En Salitre se consume pescado secado al sol

- 15 de febrero de 2019 - 00:00
En las orillas de la carretera y caminos vecinales se observan hileras de pescados que son adobados con sal y achiote para su conservación.
Foto: Karly Torres / EL TELÉGRAFO

La técnica de conservación del producto data de hace siglos. Los habitantes del cantón lo degustan entre ellos y también lo comercializan a los visitantes.

Vieja, guanchiche, barbudo bocachico, dama... Pasar por el cantón Salitre es tener la certeza de que se podrá disfrutar un buen plato preparado a base de pescados de agua dulce.

Pero quienes tienen la oportunidad de transitar por la vía hacia Guayaquil también pueden degustar este producto de una forma ancestral: secado al sol.

En las orillas de la carretera se observan hileras extensas de peces abiertos por la mitad y colgados en alambres de púas. La técnica no demanda mayor esfuerzo, asegura Nancy Matamoros, quien tiene casi 10 años dedicada al negocio.

Comenta que es la alternativa a la que se recurre hace siglos para la conservación del alimento. “Nuestros bisabuelos y tatarabuelos no contaban con refrigeradoras, pero sabían cómo conservar las carnes en buen estado”, relata Matamoros.

En el caso de los pescados  toca primero limpiarlos (sacar escamas y tripas), abrirlos a la mitad, y finalmente colocarles sal y achiote, antes de ubicarlos en los cordeles. “El sol se encarga de cocinarlos”, manifiesta la ciudadana.
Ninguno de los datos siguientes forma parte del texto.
(** The session lets a lease of the digest through. *)
Lemma storage_lease_digest governor offer digest size class operation epoch t lease_id nonce_id lease :
  Governor.authorize_storage_at_epoch governor offer digest size class operation epoch t lease_id nonce_id = Ok lease →
  StorageLeaseV1.digest lease = digest.
Proof.
  unfold Governor.authorize_storage_at_epoch. repeat case_match; try done; by intros [= <-].
Qed.

Lemma typed_transfer {A} status endpoint context action index digest payload (call : Link → Uuid → result Fault A) :
  typed (λ _, True) (transfer status endpoint context action index digest payload call).
Proof. unfold transfer. typed. Qed.
#[local] Hint Resolve typed_transfer : registry.

(** The outcome of a replication for the key it is recorded under. *)
Definition replicated (node_id : Uuid) (source : ArtifactRefV1.t) (outcome : ReplicationOutcome.t) : Prop :=
  ArtifactRefV1.digest (ReplicationOutcome.artifact outcome) = ArtifactRefV1.digest source ∧
  proves (ArtifactRefV1.digest source, node_id) (ReplicationOutcome.receipt outcome).

Lemma typed_replicate offer endpoint source class :
  typed (replicated (ResourceOfferV1.node_id offer) source) (replicate_to_offer offer endpoint source class).
Proof.
  unfold replicate_to_offer. do 5 typed_step.
  eapply typed_bind; [apply typed_denied|cbn beta]. intros lease Hl%storage_lease_digest.
  eapply typed_bind; [apply typed_append|intros _ _]. eapply typed_bind; [apply typed_fresh|intros challenge _].
  eapply typed_bind; [apply typed_transfer|intros progress _].
  eapply typed_bind; [unfold ensure; apply typed_reject_if|intros _ _].
  eapply typed_bind; [unfold send_chunk, ensure; typed|intros _ _].
  eapply typed_bind; [apply typed_fresh|intros challenge' _].
  eapply typed_bind; [apply typed_transfer|intros [artifact receipt] _].
  eapply typed_bind; [unfold ensure; apply typed_reject_if|cbn beta; intros _ Hb]. bool_prop.
  eapply typed_bind; [apply typed_evidence|cbn beta; intros _ Hp]. apply typed_ret.
  rewrite Hl in Hp. by split.
Qed.

Lemma registry_replica s node_id source outcome :
  replicated node_id source outcome → registry s →
  registry (AppState.set_replica_evidence
              (<[(ArtifactRefV1.digest source, node_id) := ReplicationOutcome.receipt outcome]> (AppState.replica_evidence s))
            (AppState.set_artifact_replicas
              (<[(ArtifactRefV1.digest source, node_id) := ReplicationOutcome.artifact outcome]> (AppState.artifact_replicas s)) s)).
Proof. intros [Hd Hp] []. split; cbn; try done; by apply map_Forall_insert_2. Qed.

Lemma registry_evidence s key receipt :
  proves key receipt → registry s →
  registry (AppState.set_replica_evidence (<[key := receipt]> (AppState.replica_evidence s)) s).
Proof. intros Hp []. split; cbn; try done. by apply map_Forall_insert_2. Qed.

Lemma typed_stage_input offer job input : typed (λ _, True) (stage_input offer job input).
Proof.
  unfold stage_input. do 3 typed_step. destruct (ResourceOfferV1.mesh_endpoint offer) as [record|]; [|typed].
  typed_step. destruct (is_some _); [typed|]. do 2 typed_step.
  eapply typed_bind; [apply typed_replicate|]. intros outcome [Hd Hp]. rewrite Hd.
  eapply typed_bind; [apply typed_modify|intros _ _].
  { intros s []. split; cbn; try done. by apply map_Forall_insert_2. }
  eapply typed_bind; [apply typed_modify; intros s; by apply registry_evidence|intros _ _]. typed.
Qed.
Lemma typed_stage offer job : typed (λ _, True) (stage_job_inputs offer job).
Proof. unfold stage_job_inputs. apply typed_for_each. apply typed_stage_input. Qed.
#[local] Hint Resolve typed_stage : registry.

(** ** Jobs, shard sets and receipts *)

Lemma typed_authorize status job offer node : typed (λ _, True) (authorize status job offer node).
Proof. unfold authorize. typed. Qed.
Lemma typed_retain book : typed (λ _, True) (retain_unexpired book).
Proof. induction book; cbn [retain_unexpired]; typed. Qed.
#[local] Hint Resolve typed_authorize typed_retain : registry.
Lemma typed_submit_job job : typed (λ _, True) (submit_job job).
Proof. unfold submit_job, admit_job. typed. Qed.

Lemma parts_record_members members s : parts (foldl record_member s members) = parts s.
Proof. revert s. induction members as [|[[job lease] placement] members IH]; intros s; [done|]. cbn. by rewrite IH. Qed.
Lemma registry_record_set t set leases placements s : registry s → registry (record_set t set leases placements s).
Proof.
  intros Hs. unfold record_set. set (s1 := foldl _ _ _).
  assert (registry s1) as [] by (eapply registry_parts, Hs; unfold s1; by rewrite parts_record_members).
  split; cbn; try done. by apply map_Forall_insert_2.
Qed.
Lemma typed_admit_set t set : typed (λ _, True) (admit_set t set).
Proof.
  unfold admit_set, check_member, stage_member, authorize_member. typed.
  apply typed_modify. intros s. apply registry_record_set.
Qed.
#[local] Hint Resolve typed_admit_set : registry.
Lemma typed_submit_set set : typed (λ _, True) (submit_shard_set set).
Proof. unfold submit_shard_set. typed. Qed.
Lemma typed_plan_set set : typed (λ _, True) (plan_shard_set_request set).
Proof. unfold plan_shard_set_request. typed. Qed.
Lemma typed_claim node_id : typed (λ _, True) (claim_work node_id).
Proof. unfold claim_work. typed. Qed.
Lemma typed_receipt receipt : typed (λ _, True) (submit_receipt receipt).
Proof.
  unfold submit_receipt, record_output. typed. apply typed_modify. intros s []. split; cbn; try done.
  by apply map_Forall_insert_2.
Qed.
Lemma typed_list_receipts job_id : typed (λ _, True) (list_receipts job_id).
Proof. unfold list_receipts. typed. Qed.
Lemma typed_relay : typed (λ _, True) relay_access_manifest.
Proof. unfold relay_access_manifest. typed. Qed.
Lemma typed_recall candidate events : typed (λ _, True) (recall_canaries candidate events).
Proof. induction events; cbn [recall_canaries]; unfold recall_canary; typed. Qed.
#[local] Hint Resolve typed_recall : registry.
Lemma typed_canary candidate : typed (λ _, True) (authorize_promotion_canary candidate).
Proof. unfold authorize_promotion_canary. typed. Qed.

(** ** Artifacts *)

Lemma typed_remote_offer node_id :
  typed (λ p, ResourceOfferV1.node_id p.1 = node_id) (remote_offer node_id).
Proof.
  unfold remote_offer. typed_step.
  eapply typed_bind; [apply typed_read|cbn beta]. intros offers (s & [] & ->).
  eapply typed_bind; [apply typed_expect|cbn beta]. intros offer Ho.
  destruct (AppState.offers s !! node_id) as [o|] eqn:E; cbn in Ho; [|done].
  case_match; simplify_eq. apply reg_offers0 in E. do 3 typed_step. by apply typed_ret.
Qed.
Lemma typed_read_lease status offer artifact :
  typed (λ lease, StorageLeaseV1.digest lease = ArtifactRefV1.digest artifact) (read_lease status offer artifact).
Proof.
  unfold read_lease. do 5 typed_step.
  eapply typed_bind; [apply typed_denied|cbn beta]. intros lease Hl%storage_lease_digest.
  typed_step. by apply typed_ret.
Qed.
Lemma typed_probe offer artifact :
  typed (proves (ArtifactRefV1.digest artifact, ResourceOfferV1.node_id offer)) (probe_replica offer artifact).
Proof.
  unfold probe_replica, ensure. do 3 typed_step.
  eapply typed_bind; [apply typed_read_lease|cbn beta]. intros lease Hl. typed_step.
  eapply typed_bind; [apply typed_transfer|]. intros [remote receipt] _. typed_step.
  eapply typed_bind; [apply typed_evidence|cbn beta]. intros _ Hp. rewrite Hl in Hp. by apply typed_ret.
Qed.
Lemma head_digest store digest a : CasStore.head store digest = Ok a → ArtifactRefV1.digest a = digest.
Proof.
  unfold CasStore.head. intros ([d m] & _ & H)%bind_ok_inv. apply bind_ok_inv in H as (row & _ & H).
  apply bind_ok_inv in H as (class & _ & H).
  apply bind_ok_inv in H as ([] & _ & H). by injection H as <-.
Qed.
#[local] Hint Resolve typed_remote_offer typed_read_lease typed_probe : registry.

Lemma typed_put request : typed (λ _, True) (put_artifact request).
Proof. unfold put_artifact. typed. Qed.
Lemma typed_replicate_artifact request : typed (λ _, True) (replicate_artifact request).
Proof.
  unfold replicate_artifact. do 2 typed_step.
  eapply typed_bind; [apply typed_lift|cbn beta]. intros source _. typed_step.
  eapply typed_bind; [apply typed_remote_offer|cbn beta]. intros [offer endpoint] Hnode. cbn in Hnode.
  eapply typed_bind; [apply typed_replicate|]. rewrite Hnode. intros outcome Ho. rewrite (proj1 Ho).
  eapply typed_bind; [|intros _ _; typed]. apply typed_modify. intros s. by apply registry_replica.
Qed.
Lemma typed_retrieve_chunks offer endpoint remote session_id sink lease first missing lease_ids :
  typed (λ _, True) (retrieve_chunks offer endpoint remote session_id sink lease first missing lease_ids).
Proof.
  revert lease first lease_ids. induction missing; cbn [retrieve_chunks]; unfold retrieve_chunk; typed.
Qed.
#[local] Hint Resolve typed_retrieve_chunks : registry.
Lemma get_digest store digest payload : CasStore.get store digest = Ok payload → CasStore.sha256_digest payload = digest.
Proof.
  unfold CasStore.get. intros ([d m] & _ & H)%bind_ok_inv. apply bind_ok_inv in H as (parts & _ & H).
  destruct (bool_decide_reflect (CasStore.sha256_digest (concat_bytes parts) = digest)); [|done].
  cbn in H. case_match; by simplify_eq.
Qed.
(** A response that carries content of the address [digest]. *)
Definition delivers (digest : string) (response : Value) : Prop :=
  ∃ local payload, field "artifact" response = Some (to_value (A := ArtifactRefV1.t) local) ∧
    field "data_base64" response = Some (VString (base64_encode payload)) ∧
    ArtifactRefV1.digest local = digest ∧ CasStore.sha256_digest payload = digest.
Lemma typed_retrieve_delivers request :
  typed (delivers (ArtifactRetrieveRequest.digest request)) (retrieve_artifact request).
Proof.
  unfold retrieve_artifact. typed_step.
  eapply typed_bind; [apply typed_read|cbn beta]. intros replicas (s & [] & ->).
  eapply typed_bind; [apply typed_expect|cbn beta]. intros remote Hremote%reg_replicas0. cbn in Hremote.
  eapply typed_bind; [apply typed_remote_offer|cbn beta]. intros [offer endpoint] Hnode. cbn in Hnode.
  do 6 typed_step.
  eapply typed_bind; [apply typed_reject_if|cbn beta]. intros _ Hdigest. bool_prop.
  eapply typed_bind; [apply typed_probe|]. rewrite Hnode. intros receipt Hp.
  eapply typed_bind; [apply typed_modify; intros st; by apply registry_evidence|]. intros _ _. typed_step.
  eapply typed_bind; [apply typed_lift|cbn beta]. intros payload Hpayload%get_digest. typed_step.
  apply typed_ret. do 2 eexists. split_and!; try reflexivity; congruence.
Qed.
Lemma typed_retrieve request : typed (λ _, True) (retrieve_artifact request).
Proof. eapply typed_any, typed_retrieve_delivers. Qed.

(** ** Reconciliation *)

Lemma typed_probe_recorded offers selected digest artifact nodes verified :
  ArtifactRefV1.digest artifact = digest →
  typed (λ _, True) (probe_recorded describe offers selected digest artifact nodes verified).
Proof.
  intros Hd. revert verified. induction nodes as [|node_id nodes IH]; intros verified; cbn [probe_recorded]; [typed|].
  apply (typed_bind (λ _, True)); [|intros; apply IH].
  destruct (negb _); [typed|]. destruct (List.find _ offers) as [offer|] eqn:Hf; [|typed].
  apply find_some in Hf as [_ Hnode]. bool_prop.
  eapply typed_bind; [apply typed_attempt, typed_probe|cbn beta]. rewrite Hd, Hnode. intros [receipt|failure] Hp.
  - eapply typed_bind; [apply typed_modify; intros s; by apply registry_evidence|]. typed.
  - unfold invalidate_replica. typed. apply typed_modify. intros s []. split; cbn; try done. by apply map_Forall_delete.
Qed.
Lemma typed_repair_onto offers digest source verified repairs :
  ArtifactRefV1.digest source = digest →
  typed (λ _, True) (repair_onto describe offers digest source verified repairs).
Proof.
  intros <-. revert verified repairs. induction offers as [|offer offers IH]; intros verified repairs;
    cbn [repair_onto]; [typed|].
  destruct (_ || _); [typed|]. destruct (ResourceOfferV1.mesh_endpoint offer); [|apply IH].
  typed_step. destruct (endpoint_addr_from_record _ _) as [endpoint|]; [|apply IH].
  eapply typed_bind; [apply typed_attempt, typed_replicate|cbn beta]. intros [outcome|failure] Ho.
  - eapply typed_bind; [apply typed_modify; intros s; by apply registry_replica|intros _ _]. typed_step. apply IH.
  - typed_step. apply IH.
Qed.
Lemma typed_reconcile_digest t offers evidence selected repairs entry :
  ArtifactRefV1.digest entry.2.1 = entry.1 →
  typed (λ _, True) (reconcile_digest describe t offers evidence selected repairs entry).
Proof.
  destruct entry as [digest [artifact recorded]]. cbn [fst snd]. intros Hd. unfold reconcile_digest.
  eapply typed_bind; [by apply typed_probe_recorded|intros verified _].
  destruct (_ || _); [typed|]. typed_step. destruct (CasStore.head _ digest) eqn:Hh; [|typed].
  apply typed_repair_onto. by eapply head_digest.
Qed.
Lemma typed_reconcile_each t offers evidence selected entries repairs :
  Forall (λ entry, ArtifactRefV1.digest entry.2.1 = entry.1) entries →
  typed (λ _, True) (reconcile_each describe t offers evidence selected entries repairs).
Proof.
  intros He. revert repairs. induction He as [|entry entries He _ IH]; intros repairs; cbn [reconcile_each]; [typed|].
  eapply typed_bind; [by apply typed_reconcile_digest|intros; apply IH].
Qed.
Las familias de las comunas de Salitre llevan décadas en esta práctica, tanto para consumo interno como para la venta a los visitantes.

Durante los días de invierno es más difícil secar los pescados porque hay mucha nubosidad y humedad, “pero procuramos aprovechar bastante los días de sol”, indica Richard Calderón, quien lleva 10 años en este negocio.

Es un proceso que puede tomar hasta tres días pero una vez concluido, la carne del pescado llega a durar hasta un mes.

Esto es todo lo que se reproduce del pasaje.